The following is a passage written by James Murdock in Honor of Debra Barrett.
The time will come for each of us to leave this world behind. The door of our own dirge will open and our weary soul will pass through it. All the years of pain and hope, of holding hands and looking into lovely eyes, all the flowers and birds, all the accumulation of joy and disdain will have led us here. This is not something that happens only to other people, not an abstract passage or the end of a dream – it is the door you see behind you now.
Every soul must leave the realm of possessions to journey across a landscape beyond the earth. Beyond mountains and valleys and churches and bars and grocery stores. Never will we be seen in those places in the same form again, yet, in those places, we will live on. In every laugh between friends, in the hearts of our children, when our name is thought of or spoken, in every story retold, in bread and bottles shared, when the daffodils return in spring, when music rings in the air, and in the quiet moments of the minds of those we treasured, we will live on.

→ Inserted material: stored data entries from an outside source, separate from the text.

(* ===== verification/Float32Spec.v ===== *)
(** Small integers are exact in binary32: their sums and halves are computed
    without rounding. *)
From Stdlib Require Import SpecFloat.
From S2P Require Import Prelude Double Float32.

(** * Canonical forms *)

(** The float of the integer [a], 0 < a < 2^24. *)
Definition canon (a : Z) : spec_float := norm 24 a.
Definition small (a : Z) : Prop := fits_in 24 a.
Lemma small_digits a : small a → 1 ≤ digits a ≤ 24.
Proof. apply fits_in_digits. Qed.
Lemma mantissa_bounds a : small a → 2 ^ 23 ≤ a * 2 ^ (24 - digits a) < 2 ^ 24.
Proof. apply norm_bounds. Qed.
Lemma round_exact a k : small a → 0 ≤ k ≤ 23 → binary_normalize 24 128 (a * 2 ^ k) (- k) false = canon a.
Proof. by apply norm_exact. Qed.
Lemma of_int_canon a : small a → of_int a = canon a.
Proof.
  by apply norm_int.
Qed.

(** A NaN is within the tolerance of everything. *)
Lemma nan_passes b x : is_nan_word b = true → differs (of_bits b) x = false.
Proof.
  unfold is_nan_word, differs, of_bits. intros [He Hm]%andb_true_iff. apply Z.eqb_eq in He. rewrite He.
  apply negb_true_iff in Hm. rewrite Hm. by destruct x.
Qed.

(** * Words *)

Definition word (n : Z) : Z := to_bits (of_int n).
Lemma of_bits_normal ex m : 0 < ex < 255 → 0 ≤ m < 2 ^ 23 →
  of_bits (ex * 2 ^ 23 + m) = S754_finite false (Z.to_pos (m + 2 ^ 23)) (ex - 150).
Proof.
  intros Hex Hm. unfold of_bits.
  assert (Hland : Z.land (ex * 2 ^ 23 + m) (2 ^ 23 - 1) = m).
  { change (2 ^ 23 - 1) with (Z.ones 23). rewrite Z.land_ones by lia. rewrite Z.add_comm, Z.mod_add by lia. by apply Z.mod_small. }
  assert (Hshift : Z.land (Z.shiftr (ex * 2 ^ 23 + m) 23) 255 = ex).
  { change 255 with (Z.ones 8). rewrite Z.land_ones, Z.shiftr_div_pow2 by lia.
    rewrite Z.div_add_l, Z.div_small by lia. rewrite Z.add_0_r. apply Z.mod_small. lia. }
  assert (Hsign : Z.testbit (ex * 2 ^ 23 + m) 31 = false).
  { rewrite Z.testbit_eqb by lia. rewrite (Z.div_small _ (2 ^ 31)) by lia. done. }
  rewrite Hland, Hshift, Hsign, (proj2 (Z.eqb_neq ex 0)), (proj2 (Z.eqb_neq ex 255)) by lia. done.
Qed.
Lemma word_canon a : small a → of_bits (word a) = canon a.
Proof.
  intros Ha. pose proof (small_digits a Ha) as Hd. pose proof (mantissa_bounds a Ha) as Hm.
  unfold word. rewrite of_int_canon by done. unfold canon, norm. set (m := a * 2 ^ (24 - digits a)) in *. cbn [to_bits sign_bit].
  rewrite Z2Pos.id by lia. rewrite (proj2 (Z.ltb_ge m (2 ^ 23))) by lia. rewrite Z.add_0_l.
  rewrite of_bits_normal by lia. f_equal; [f_equal; lia|lia].
Qed.

(** * Sums and halves *)

Lemma align_canon a ez : small a → ez ≤ digits a - 24 →
  Z.pos (shl_align (Z.to_pos (a * 2 ^ (24 - digits a))) (digits a - 24) ez).1 = a * 2 ^ (- ez).
Proof.
  intros Ha Hez. pose proof (small_digits a Ha) as Hd. pose proof (mantissa_bounds a Ha) as Hm.
  unfold shl_align. destruct (ez - (digits a - 24)) as [|d|d] eqn:He; cbn [fst]; [|lia|].
  - rewrite Z2Pos.id by lia. do 2 f_equal. lia.
  - rewrite iter_xO, Z2Pos.id by lia. rewrite <- Z.mul_assoc, <- Z.pow_add_r by lia. do 2 f_equal. lia.
Qed.
Lemma canon_add a b : small a → small b → small (a + b) → SFadd 24 128 (canon a) (canon b) = canon (a + b).
Proof.
  intros Ha Hb Hab. pose proof (small_digits a Ha). pose proof (small_digits b Hb).
  unfold canon, norm at 1 2. cbn [SFadd cond_Zopp]. set (ez := Z.min (digits a - 24) (digits b - 24)).
  rewrite (align_canon a ez Ha), (align_canon b ez Hb) by lia. rewrite <- Z.mul_add_distr_r.
  rewrite <- (Z.opp_involutive ez) at 2. apply round_exact; [done|lia].
Qed.
(** Small integers add without rounding. *)
Lemma word_add a b : small a → small b → small (a + b) → fadd (word a) (word b) = word (a + b).
Proof.
  intros Ha Hb Hab. unfold fadd. rewrite !word_canon, canon_add by done. unfold word. by rewrite of_int_canon.
Qed.
(** Half of an even small integer. *)
Lemma canon_half a : small (2 * a) → SFdiv 24 128 (canon (2 * a)) (of_int 2) = canon a.
Proof.
  intros Ha. assert (Ha' : small a) by (unfold small, fits_in in *; lia). pose proof (small_digits a Ha') as Hd.
  pose proof (mantissa_bounds a Ha') as Hm.
  assert (Hdig : digits (2 * a) = digits a + 1) by (rewrite Z.mul_comm; apply (digits_shift a 1); unfold small, fits_in in *; lia).
  assert (Hmant : 2 * a * 2 ^ (24 - digits (2 * a)) = a * 2 ^ (24 - digits a)).
  { rewrite Hdig. replace (24 - digits a) with (1 + (24 - (digits a + 1))) by (pose proof (small_digits _ Ha); lia).
    rewrite Z.pow_add_r by (pose proof (small_digits _ Ha); lia). lia. }
  change (of_int 2) with (S754_finite false (2 ^ 23) (-22)). unfold canon at 1, norm at 1. rewrite Hmant, Hdig. set (m := a * 2 ^ (24 - digits a)) in *.
  cbn [SFdiv xorb]. unfold SFdiv_core_binary. rewrite Z2Pos.id by lia.
  assert (Hzd : Zdigits2 m = 24).
  { destruct m as [|p|p] eqn:Hp; [lia| |lia]. cbn [Zdigits2]. rewrite digits2_log2. fold (digits (Z.pos p)). rewrite <- Hp.
    unfold m. rewrite digits_shift by (unfold small, fits_in in *; lia). lia. }
  rewrite Hzd. change (Zdigits2 (Z.pos (2 ^ 23))) with 24.
  set (e := digits a + 1 - 24). replace (fexp 24 128 (24 + e - (24 + -22))) with (e - 2) by (unfold fexp, emin; lia).
  rewrite (Z.min_l (e - 2) (e - -22)) by lia. replace (e - -22 - (e - 2)) with 24 by lia.
  rewrite Z.shiftl_mul_pow2 by lia.
  assert (Hdiv : Z.div_eucl (m * 2 ^ 24) (Z.pos (2 ^ 23)) = (m * 2 ^ 1, 0)).
  { change (Z.pos (2 ^ 23)) with (2 ^ 23). rewrite (surjective_pairing (Z.div_eucl _ _)).
    change (Z.div_eucl (m * 2 ^ 24) (2 ^ 23)).1 with (m * 2 ^ 24 / 2 ^ 23).
    change (Z.div_eucl (m * 2 ^ 24) (2 ^ 23)).2 with ((m * 2 ^ 24) mod 2 ^ 23).
    replace (m * 2 ^ 24) with (m * 2 ^ 1 * 2 ^ 23) by lia. by rewrite Z.div_mul, Z.mod_mul by lia. }
  rewrite Hdiv. change (new_location (Z.pos (2 ^ 23)) 0) with loc_Exact. unfold m, e. apply norm_round_aux; [lia|lia|done|lia..].
Qed.
(** A float is within the tolerance of itself. *)
Lemma canon_same a : small a → differs (canon a) (canon a) = false.
Proof.
  intros Ha. unfold differs. replace (SFsub 24 128 (canon a) (canon a)) with (S754_zero false); [done|].
  unfold canon, norm. cbn [SFsub cond_Zopp]. by rewrite Z.sub_diag.
Qed.

(** * Every word is a float, every sum is a word *)

Definition is_word (b : Z) : Prop := 0 ≤ b < 2 ^ 32.
Lemma of_bits_valid b : is_word b → valid 24 128 (of_bits b).
Proof.
  intros Hb. unfold of_bits.
  assert (He : 0 ≤ Z.land (Z.shiftr b 23) 255 < 256).
  { change 255 with (Z.ones 8). rewrite Z.land_ones by lia. apply Z.mod_pos_bound. lia. }
  assert (Hm : 0 ≤ Z.land b (2 ^ 23 - 1) < 2 ^ 23).
  { change (2 ^ 23 - 1) with (Z.ones 23). rewrite Z.land_ones by lia. apply Z.mod_pos_bound. lia. }
  set (ex := Z.land _ 255) in *. set (m := Z.land b _) in *. clearbody ex m.
  destruct (Z.eqb_spec ex 0), (Z.eqb_spec ex 255), (Z.eqb_spec m 0); try done; cbn [valid]; unfold reduced_form;
    rewrite Z2Pos.id by lia; lia.
Qed.
(** A float's fields are those of its word. *)
Lemma of_fields s ex m : 0 ≤ ex < 256 → 0 ≤ m < 2 ^ 23 →
  let b := sign_bit s + ex * 2 ^ 23 + m in
  is_word b ∧ Z.testbit b 31 = s ∧ Z.land (Z.shiftr b 23) 255 = ex ∧ Z.land b (2 ^ 23 - 1) = m.
Proof.
  intros Hex Hm b. unfold is_word. change 255 with (Z.ones 8). change (2 ^ 23 - 1) with (Z.ones 23).
  rewrite !Z.land_ones, Z.shiftr_div_pow2, Z.testbit_eqb by lia. unfold b, sign_bit. clear b.
  destruct s; split_and!; try (Z.to_euclidean_division_equations; lia);
    first [apply Z.eqb_eq|apply Z.eqb_neq]; Z.to_euclidean_division_equations; lia.
Qed.
Lemma to_bits_valid x : valid 24 128 x → is_word (to_bits x) ∧ of_bits (to_bits x) = x.
Proof.
  assert (Hw : ∀ s ex m, 0 ≤ ex < 256 → 0 ≤ m < 2 ^ 23 → to_bits x = sign_bit s + ex * 2 ^ 23 + m →
    (if ex =? 0 then (if m =? 0 then S754_zero s else S754_finite s (Z.to_pos m) (-149))
     else if ex =? 255 then (if m =? 0 then S754_infinity s else S754_nan)
     else S754_finite s (Z.to_pos (m + 2 ^ 23)) (ex - 150)) = x → is_word (to_bits x) ∧ of_bits (to_bits x) = x).
  { intros s ex m Hex Hm -> Hx. destruct (of_fields s ex m Hex Hm) as (Hb & Hs & He & Hf).
    split; [done|]. unfold of_bits. by rewrite Hs, He, Hf. }
  destruct x as [s|s| |s p e]; intros Hv.
  - apply (Hw s 0 0); [lia..|cbn; lia|done].
  - apply (Hw s 255 0); [lia..|cbn; lia|done].
  - apply (Hw false 255 (2 ^ 22)); [lia..|done|done].
  - cbn [valid] in Hv. unfold reduced_form in Hv. cbn [to_bits] in Hw |- *. destruct (Z.ltb_spec (Z.pos p) (2 ^ 23)).
    + assert (e = -149) as -> by lia. apply (Hw s 0 (Z.pos p)); [lia..|]. done.
    + apply (Hw s (e + 150) (Z.pos p - 2 ^ 23)); [lia..|].
      rewrite (proj2 (Z.eqb_neq _ 0)), (proj2 (Z.eqb_neq _ 255)) by lia. f_equal; [by replace (Z.pos p - _ + _) with (Z.pos p) by lia|lia].
Qed.
Lemma fadd_word a b : is_word a → is_word b → is_word (fadd a b) ∧ of_bits (fadd a b) = SFadd 24 128 (of_bits a) (of_bits b).
Proof. intros Ha Hb. apply to_bits_valid, add_valid; try lia; by apply of_bits_valid. Qed.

The truth is that each of us makes a great, deep impression in this world, whether we want to or not. Each of us digs a gully, and when we’re gone, that gully feels more like a great divide, an impassable abyss. But it isn’t impassable. Each of us will walk across it. The depth of our gully will be measured, the impression we left, felt, the love or the malice we gave, passed on down the line.
Death is a doorway but not an end. So let us love completely, forgive wholly, without judgment or condition. Let us remember what was lost but celebrate the victory of passing – the triumph over tragedy and over the shortcomings of this world. Let us sing for what was lost, knowing its presence is within us, and let us rejoice in knowing that love will always return. Tomorrow, on that distant shore, the music will go on.